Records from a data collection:
'''
(** C8 (amended): for every turn whose first attachment is an adaptive card
    with content, the mapped message carries the card; its display text is
    the turn's text when that is non-empty and otherwise the card body's
    non-empty text elements joined with single spaces; its speakable text
    is the card's [speak] field when that is non-empty, otherwise the body's
    text elements joined with ". " when that is non-empty, and otherwise
    the display text.  A turn with no text whose mapped message is neither
    a sign-in card nor carries an adaptive card has no content, so the
    final filter drops it. *)
Theorem adaptive_card_mapping (r : string) (now : Z) (activity : Activity) :
  let m := mapActivity r now activity in
  (forall attachment others card,
     act_attachments activity = Some (attachment :: others) ->
     att_contentType attachment = CARD_ADAPTIVE ->
     att_content attachment = Some card ->
     let texts := bodyTexts (default [] (card_body card)) in
     msg_adaptiveCard m = Some card
     /\ msg_text m
        = (if truthyOpt (act_text activity) then orElse (act_text activity) ""
           else array_join " " texts)
     /\ msg_speakText m
        = Some (if truthyOpt (card_speak card) then orElse (card_speak card) ""
                else if truthy (array_join ". " texts)
                     then array_join ". " texts
                     else msg_text m))
  /\ (truthyOpt (act_text activity) = false ->
      msg_isSignInCard m = Some false ->
      msg_adaptiveCard m = None ->
      hasContent m = false).
Proof.
  intros m. subst m. split.
  - intros attachment others card Ha Ht Hc texts. subst texts.
    unfold mapActivity, extract. rewrite Ha, Ht, Hc.
    change (String.eqb CARD_ADAPTIVE CARD_OAUTH
            || String.eqb CARD_ADAPTIVE CARD_SIGNIN) with false.
    change (String.eqb CARD_ADAPTIVE CARD_ADAPTIVE) with true. cbv iota.
    cbn [msg_adaptiveCard msg_text msg_speakText messageText speakText adaptiveCard].
    rewrite orElse_empty_truthy.
    pose proof (nonEmptyBody_texts card " ") as J1.
    pose proof (nonEmptyBody_texts card ". ") as J2.
    split; [done|]. split.
    + destruct (truthyOpt (act_text activity)) eqn:T; cbn [negb]; [done|].
      rewrite <- J1. destruct (nonEmptyBody card); [done|].
      by rewrite orElse_falsy.
    + f_equal. destruct (truthyOpt (card_speak card)) eqn:S.
      * rewrite <- (orElse_empty_truthy (card_speak card)) in S. by rewrite S.
      * rewrite <- J2. destruct (nonEmptyBody card); [done|]. reflexivity.
  - intros Ht Hs Hc. unfold hasContent. rewrite Hs, Hc.
    unfold mapActivity in *. cbn [msg_text msg_isSignInCard msg_adaptiveCard] in *.
    injection Hs as Hs.
    unfold extract in *.
    destruct (act_attachments activity) as [[|attachment others]|];
      cbn [messageText plainText]; rewrite ?orElse_empty_truthy, ?Ht; try done.
    destruct (String.eqb _ CARD_OAUTH || String.eqb _ CARD_SIGNIN);
      [discriminate|].
    destruct (att_content attachment) as [card|];
      cbn [messageText plainText]; rewrite ?orElse_empty_truthy, ?Ht; try done.
    destruct (String.eqb _ CARD_ADAPTIVE); [discriminate|].
    cbn [messageText plainText]. by rewrite orElse_empty_truthy, Ht.
Qed.

(** The claim as first stated fails on [pictureCard]: its card has no
    [speak] field and its body no text element, so the body's texts join
    to the empty string, yet the message speaks the display text. *)
Lemma picture_card_speaks_display_text :
  act_attachments pictureCard
  = Some [{| att_contentType := CARD_ADAPTIVE;
             att_content :=
               Some {| card_buttons := None;
                       card_body := Some [{| item_text := None |}];
                       card_speak := None |} |}]
  /\ array_join ". " (bodyTexts [{| item_text := None |}]) = ""
  /\ msg_speakText (mapActivity "0.5" 0 pictureCard)
     = Some "Here is the picture"
  /\ msg_speakText (mapActivity "0.5" 0 pictureCard)
     <> Some (array_join ". " (bodyTexts [{| item_text := None |}])).
Proof. repeat split. discriminate. Qed.

(** ** Further properties *)


(** X2: the stop button releases the speaking lock without ending a walk
    that is suspended at [await speak]: the walk stays in flight, so after
    play a later poll acquires the lock and starts a second walk beside
    it. *)
Theorem stop_releases_lock_mid_walk (s : State) (w : nat) (walk : Walk) :
  walks (env s) !! w = Some walk ->
  walks (env (step ClickStop s)) !! w = Some walk
  /\ isSpeakingRef (refs (step ClickStop s)) = false
  /\ isMuted (ui (step ClickStop s)) = true
  /\ isSpeakingRef (refs (step ClickPlay (step ClickStop s))) = false
  /\ walks (env (step ClickPlay (step ClickStop s))) !! w = Some walk.
Proof. intros H. repeat split; exact H. Qed.

Lemma two_walks_witness :
  walks (env talkingState) !! 0 = Some pendingWalk
  /\ walks (env (step ClickStop talkingState)) !! 0 = Some pendingWalk
  /\ isSpeakingRef (refs (step ClickStop talkingState)) = false
  /\ size (walks (env (run stopPlayPoll talkingState))) = 2
  /\ speechCalls (effects (env (run stopPlayPoll talkingState)))
     = ["Hello"; "Anything else?"].
Proof.
  assert (H : walks (env talkingState) !! 0 = Some pendingWalk)
    by (vm_compute; reflexivity).
  destruct (stop_releases_lock_mid_walk talkingState 0 pendingWalk H)
    as (A & B & _).
  split; [exact H|]. split; [exact A|]. split; [exact B|].
  split; vm_compute; reflexivity.
Defined.

(** X3: a stored conversation cursor is used only while it is younger than
    thirty minutes; an older one is removed from storage and treated as
    absent. *)
Theorem cursor_expires_after_thirty_minutes (now : Z) (ls : LocalStorage)
    (saved : ConversationState) :
  ls_conversation ls = Some saved ->
  let '(loaded, ls', eff) := loadConversationState now ls in
  CONVERSATION_EXPIRY_MS = 1800000%Z
  /\ ((now - cs_savedAt saved < CONVERSATION_EXPIRY_MS)%Z ->
      loaded = Some saved /\ ls' = ls /\ eff = [])
  /\ ((CONVERSATION_EXPIRY_MS <= now - cs_savedAt saved)%Z ->
      loaded = None /\ ls_conversation ls' = None
      /\ eff = [StorageRemove KEY_CONVERSATION]).
Proof.
  intros H. unfold loadConversationState. rewrite H. cbv zeta.
  destruct (Z.ltb_spec (now - cs_savedAt saved) CONVERSATION_EXPIRY_MS);
    cbn; (split; [reflexivity|]); split; intros ?; try lia; repeat split.
Qed.

Lemma cursor_expiry_witness :
  ls_conversation savedStorage
  = Some {| cs_conversationId := "old-conv"; cs_watermark := Some "7";
            cs_savedAt := 0 |}
  /\ fst (fst (loadConversationState 1799999 savedStorage))
     = ls_conversation savedStorage
  /\ fst (fst (loadConversationState 1800000 savedStorage)) = None.
Proof.
  pose proof (cursor_expires_after_thirty_minutes 1800000 savedStorage _
                eq_refl) as H.
  vm_compute in H. destruct H as (_ & _ & H).
  destruct (H ltac:(discriminate)) as (L & _).
  split; [reflexivity|]. split; [reflexivity|exact L].
Defined.
(** On a 9x9 board and a value in [1,9], the two drafts' [set_cell] agree:
    both succeed and produce the same board. *)
Theorem set_cell_drafts_agree (b : Grid) (r : Board.Row) (c : Board.Column) (d : nat)
    (Hwf : wf b) (Hd : 1 <= d <= 9) :
  exists b', Board.set_cell b (r, c) d = Returns (Ok tt, b') /\
    Main.set_cell b (Board.usize_of_row r) (Board.usize_of_column c) d = Returns (Ok tt, b').
Proof.
  destruct (wf_lookup b (Board.usize_of_row r) Hwf (usize_of_row_lt r)) as [row [Hrow Hlen]].
  destruct (lookup_lt_is_Some_2 row (Board.usize_of_column c)) as [y Hy].
  { rewrite Hlen. apply usize_of_column_lt. }
  unfold Board.set_cell, Board.get_cell_mut, Main.set_cell, Main.get_cell_mut. simpl.
  rewrite Hrow. simpl. rewrite Hy. simpl.
  rewrite board_cell_try_from_ok by lia. rewrite main_cell_try_from_ok by done.
  replace (d =? 0) with false by (symmetry; apply Nat.eqb_neq; lia).
  by eexists.
Qed.

Lemma set_cell_drafts_agree_witness :
  wf empty_grid /\ 1 <= 6 <= 9 /\
  exists b', Board.set_cell empty_grid (Board.G, Board.Three) 6 = Returns (Ok tt, b') /\
    Main.set_cell empty_grid 6 2 6 = Returns (Ok tt, b').
Proof.
  split; [reflexivity|]. split; [lia|].
  apply (set_cell_drafts_agree empty_grid Board.G Board.Three 6); [reflexivity|lia].
Defined.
'''
ABOUT THIS EXERCISE: Only certain lines are wanted. Please return exactly those from the top of the data through the line with "activity) = false ->".

THE ANSWER:
(** C8 (amended): for every turn whose first attachment is an adaptive card
    with content, the mapped message carries the card; its display text is
    the turn's text when that is non-empty and otherwise the card body's
    non-empty text elements joined with single spaces; its speakable text
    is the card's [speak] field when that is non-empty, otherwise the body's
    text elements joined with ". " when that is non-empty, and otherwise
    the display text.  A turn with no text whose mapped message is neither
    a sign-in card nor carries an adaptive card has no content, so the
    final filter drops it. *)
Theorem adaptive_card_mapping (r : string) (now : Z) (activity : Activity) :
  let m := mapActivity r now activity in
  (forall attachment others card,
     act_attachments activity = Some (attachment :: others) ->
     att_contentType attachment = CARD_ADAPTIVE ->
     att_content attachment = Some card ->
     let texts := bodyTexts (default [] (card_body card)) in
     msg_adaptiveCard m = Some card
     /\ msg_text m
        = (if truthyOpt (act_text activity) then orElse (act_text activity) ""
           else array_join " " texts)
     /\ msg_speakText m
        = Some (if truthyOpt (card_speak card) then orElse (card_speak card) ""
                else if truthy (array_join ". " texts)
                     then array_join ". " texts
                     else msg_text m))
  /\ (truthyOpt (act_text activity) = false ->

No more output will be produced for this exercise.